Am I doing something wrong with HAVING, or how can I optimize/change to get right result?

schema

This query is fast (40ms), but not getting right result.

SELECT
    s9_.internal_order_id,
    MIN(s10_.due) AS minDue
FROM sales_internal_delivery s9_
    LEFT JOIN sales_internal_deliveryrev s10_
        ON s9_.id = s10_.delivery_id
           AND (s10_.due IS NOT NULL AND s10_.deleted = 0)
    LEFT JOIN sales_internal_deliveryrev s11_
        ON s10_.delivery_id = s11_.delivery_id
           AND s10_.timestamp < s11_.timestamp
WHERE
    s11_.delivery_id IS NULL
    AND s10_.due > NOW()
GROUP BY s9_.internal_order_id
ORDER BY minDue ASC

This query is slow (25s), but the result is alright.

SELECT
    s9_.internal_order_id,
    MIN(s10_.due) AS minDue
FROM sales_internal_delivery s9_
    LEFT JOIN sales_internal_deliveryrev s10_
        ON s9_.id = s10_.delivery_id
           AND (s10_.due IS NOT NULL AND s10_.deleted = 0)
    LEFT JOIN sales_internal_deliveryrev s11_
        ON s10_.delivery_id = s11_.delivery_id
           AND s10_.timestamp < s11_.timestamp
WHERE
    s11_.delivery_id IS NULL
GROUP BY s9_.internal_order_id
HAVING minDue > NOW()
ORDER BY minDue ASC

explain

Best Answer

I don't know that the query could be refactored much and still be logically correct. And since I don't have your dataset it is difficult to test possible solutions for performance.

This query should still be logically the same, but may be executed in a more efficient way.

Select sid.internal_order_id,
    Min(sidr.due) As minDue
  From (
    Select delivery_id,
        Max(timestamp) As MaxTimestamp
      From sales_internal_deliveryrev
      Group By delivery_id) As lr
  Join sales_internal_deliveryrev As sidr
    On lr.delivery_id = sidr.delivery_id
    And lr.MaxTimestamp = sidr.timestamp
  Join sales_internal_delivery As sid
    On sidr.delivery_id = sid.id  
  Where sidr.deleted = 0
    And sidr.due Is Not Null
  Group By sid.internal_order_id
  Having minDue > Now()
  Order By minDue Asc; 

Edit

As per discussion about the proper way to handle revisions with deleted = 0 this is an alternate version which does not consider a revision with deleted = 1 when looking for the latest revision.

The WHERE deleted = 0 has been moved into the inner subquery.

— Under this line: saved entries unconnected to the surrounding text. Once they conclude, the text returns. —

(* ===== verification/ProviderApi.v ===== *)
(** * sms-provider and sms-provider-http

    The provider vocabulary (error.rs, types.rs) and the classification of a
    submission's HTTP status shared by the adapters (submit_status.rs).
    Durations are counted in microseconds. *)

From S2P Require Import Prelude Encoding.

(** ** Durations *)
Abbreviation duration := Z (only parsing).

Definition millis (n : Z) : duration := n * 1000.
Definition seconds (n : Z) : duration := n * 1000000.
Definition minutes (n : Z) : duration := seconds (n * 60).
Definition hours (n : Z) : duration := seconds (n * 3600).
Definition days (n : Z) : duration := seconds (n * 86400).

(** [chrono::DateTime::<Utc>::MIN_UTC] and [MAX_UTC], in microseconds. *)
Definition MIN_UTC : Z := -8334601228800000000.
Definition MAX_UTC : Z := 8210266876799999999.

(** [DateTime + TimeDelta]: out of range panics ([None]). *)
Definition chrono_add (t d : Z) : option Z :=
  if (MIN_UTC <=? t + d) && (t + d <=? MAX_UTC) then Some (t + d) else None.

(** [Debug] of a [std::time::Duration]. *)
Definition pad_left (n : nat) (s : text) : text := replicate (n - length s) 48 ++ s.

Fixpoint trim_zeros (rev_digits : text) : text :=
  match rev_digits with
  | 48 :: r => trim_zeros r
  | s => s
  end.

Definition debug_decimal (d unit : Z) (digits : nat) : text :=
  let frac := reverse (trim_zeros (reverse (pad_left digits (show_Z (d mod unit))))) in
  show_Z (d / unit) ++ (if bool_decide (frac = []) then [] else lit "." ++ frac).

Definition debug_duration (d : duration) : text :=
  if seconds 1 <=? d then debug_decimal d (seconds 1) 6 ++ lit "s"
  else if millis 1 <=? d then debug_decimal d (millis 1) 3 ++ lit "ms"
  else if 1 <=? d then show_Z d ++ lit "µs"
  else lit "0ns".

(** ** error.rs

    [source] is the boxed transport error behind a message; nothing modelled
    here inspects it beyond its text. *)
Inductive ProviderError :=
| Permanent (code message : text)
| Transient (retry_after : duration) (message : text)
| Unavailable (message : text) (source : option text)
| Rejected (code message : text)
| Unsupported
| Indeterminate (message : text) (source : option text).

(** The [#[error]] attributes: [Display] for [ProviderError]. *)
Definition display_ProviderError (e : ProviderError) : text :=
  match e with
  | Permanent code message => code ++ lit ": " ++ message
  | Transient retry_after message =>
      lit "retry after " ++ debug_duration retry_after ++ lit ": " ++ message
  | Unavailable message _ => lit "provider unavailable: " ++ message
  | Rejected code message => code ++ lit ": " ++ message
  | Unsupported => lit "not supported by this provider"
  | Indeterminate message _ =>
      lit "submission outcome unknown, possibly sent: " ++ message
  end.

Inductive RoutingConsequence :=
| RetryThisProvider (after : duration)
| TryNextRoute
| OpenCircuitAndTryNextRoute
| FailMessage
| HoldIndeterminate.

Definition routing (e : ProviderError) : RoutingConsequence :=
  match e with
  | Permanent _ _ => TryNextRoute
  | Transient retry_after _ => RetryThisProvider retry_after
  | Unavailable _ _ => OpenCircuitAndTryNextRoute
  | Rejected _ _ | Unsupported => FailMessage
  | Indeterminate _ _ => HoldIndeterminate
  end.

(** ** types.rs *)
Record SubmitRequest := mkSubmitRequest {
  sr_to : text;
  sr_sender_id : text;
  sr_body : text;
  sr_encoding : SmsEncoding;
  sr_reference : text }.

Record SubmitAck := mkSubmitAck {
  provider_ref : text;
  provider_ref_alt : option text }.

(** No adapter asks to be tried again later than this: the three that exist
    ask for one second or five. *)
Definition RETRY_AFTER_MAX : duration := hours 1.

Definition retry_bounded (r : result SubmitAck ProviderError) : Prop :=
  match r with
  | Err (Transient d _) => 0 <= d <= RETRY_AFTER_MAX
  | _ => True
  end.

Inductive DeliveryOutcome :=
| OutDelivered | OutUncertain | OutFailed | OutExpired | OutRejected | OutInFlight | OutUnknown.

Record DeliveryUpdate := mkDeliveryUpdate {
  du_provider_ref : text;
  du_outcome : DeliveryOutcome;
  du_occurred_at : option Z;
  du_raw_status : text;
  du_error_code : option text;
  du_delivering_network : option text }.

#[export] Instance DeliveryOutcome_eq_dec : EqDecision DeliveryOutcome.
Proof. solve_decision. Defined.

(** ** submit_status.rs

    [display_status] is the [Display] of the [http] crate's [StatusCode]. *)
Definition TOO_MANY_REQUESTS : Z := 429.

Definition is_server_error (status : Z) : bool := (500 <=? status) && (status <? 600).

Definition classify_common_submit_status (display_status : Z -> text)
  (status : Z) (body provider : text) (rate_limit_retry_after : duration) : ProviderError :=
  if status =? TOO_MANY_REQUESTS then
    Transient rate_limit_retry_after (lit "rate limited: " ++ body)
  else if is_server_error status then
    Unavailable (provider ++ lit " returned " ++ display_status status ++ lit ": " ++ body) None
  else Rejected (lit "http_" ++ show_Z status) body.

(** What a refused submission leads to: the same provider again exactly on
    a 429, after the adapter's own delay; another route exactly on a server
    error; the message fails on every other status; and a well-formed
    refusal is never held as indeterminate. *)
Theorem submit_status_consequence disp status body provider delay :
  let c := routing (classify_common_submit_status disp status body provider delay) in
  (status = 429 <-> c = RetryThisProvider delay) /\
  (500 <= status < 600 <-> c = OpenCircuitAndTryNextRoute) /\
  (status <> 429 /\ ~ 500 <= status < 600 <-> c = FailMessage) /\
  c <> HoldIndeterminate /\ c <> TryNextRoute.
Proof.
  unfold classify_common_submit_status, is_server_error, TOO_MANY_REQUESTS. cbv zeta.
  destruct (Z.eqb_spec status 429); [cbn; intuition (lia || congruence)|].
  destruct (Z.leb_spec 500 status), (Z.ltb_spec status 600); cbn;
    intuition (lia || congruence).
Qed.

Select sid.internal_order_id,
    Min(sidr.due) As minDue
  From (
    Select delivery_id,
        Max(timestamp) As MaxTimestamp
      From sales_internal_deliveryrev
      Where deleted = 0
      Group By delivery_id) As lr
  Join sales_internal_deliveryrev As sidr
    On lr.delivery_id = sidr.delivery_id
    And lr.MaxTimestamp = sidr.timestamp
  Join sales_internal_delivery As sid
    On sidr.delivery_id = sid.id  
  Where sidr.due Is Not Null
  Group By sid.internal_order_id
  Having minDue > '2016-12-07'
  Order By minDue Asc;